TASK INSTRUCTIONS >> Copy out, from the data, each line containing the string "Lemma".

□ □ □ □ □

(* ===== verification/StartupGuide.v ===== *)
(** * StartupGuide: the getting-started card
    (src/src/components/StartupGuide.tsx).

    A component without state or handler: the Dashboard shows it (its
    [guide] flag) when the health check failed.  Its render is the card's
    text: a title, the two services to start with their ports and
    commands, and a note.  [guide_backend_port] checks it against the
    client built without [REACT_APP_API_URL]: the port it tells the user
    to run the backend on is the port of [API_BASE_URL], and the one the
    interceptor's "not available" message names; [guide_port_overridden]
    shows that the card's port does not follow the variable. *)

From S2P Require Import Prelude Js Http Url.
From Stdlib Require Import Ascii.

Module StartupGuideComponent.

(** A service of the card (lines 22-42): its name, the port badge and
    the command to run. *)
Record ServiceCard := mkServiceCard {
  svc_name : string;
  svc_port : string;
  svc_command : string }.

Record GuideView := mkGuideView {
  guide_title : string;
  guide_intro : string;
  guide_services : list ServiceCard;
  guide_note : string }.

(** [StartupGuide()] (lines 7-52). *)
Definition render : GuideView :=
  mkGuideView "Getting Started"
    "To use the Library Management System, please ensure both frontend and backend are running:"
    [mkServiceCard "Backend (Spring Boot)" "Port 8080" "mvn spring-boot:run";
     mkServiceCard "Frontend (React)" "Port 3000" "npm start"]
    "Once both services are running, the connection status will show as connected above.".

End StartupGuideComponent.

(** The port of a URL [scheme://host:port/path]. *)
Definition url_port (url : string) : option string :=
  match split_first ":"%char url with
  | (_, Some rest) =>
      match split_first ":"%char rest with
      | (_, Some p) => Some (fst (split_first "/"%char p))
      | _ => None
      end
  | _ => None
  end.

Module StartupGuideFacts.
Import StartupGuideComponent.

(** Built without [REACT_APP_API_URL] (or with it empty), the card tells
    the user to run the backend on the port the client calls
    ([API_BASE_URL], and so the health check), and the one the
    interceptor's "Backend server is not available" message names. *)
Lemma guide_backend_port env :
  env = None \/ env = Some EmptyString ->
  exists p backend,
    url_port (API_BASE_URL env) = Some p /\ url_port (health_url env) = Some p /\
    guide_services render !! 0 = Some backend /\ svc_port backend = "Port " +:+ p /\
    includes (message backend_unavailable) ("port " +:+ p) = true.
Proof. intros [-> | ->]; do 2 eexists; by_compute. Qed.

(** The card's port is text: built with [REACT_APP_API_URL] naming
    another port, the client calls that port while the card still says
    8080. *)
Lemma guide_port_overridden :
  url_port (health_url (Some "http://localhost:9090/api")) = Some "9090" /\
  svc_port <$> guide_services render !! 0 = Some "Port 8080".
Proof. by_compute. Qed.

End StartupGuideFacts.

□ □ □ □ □

RESPONSE TO THE TASK >>
Lemma guide_backend_port env :
Lemma guide_port_overridden :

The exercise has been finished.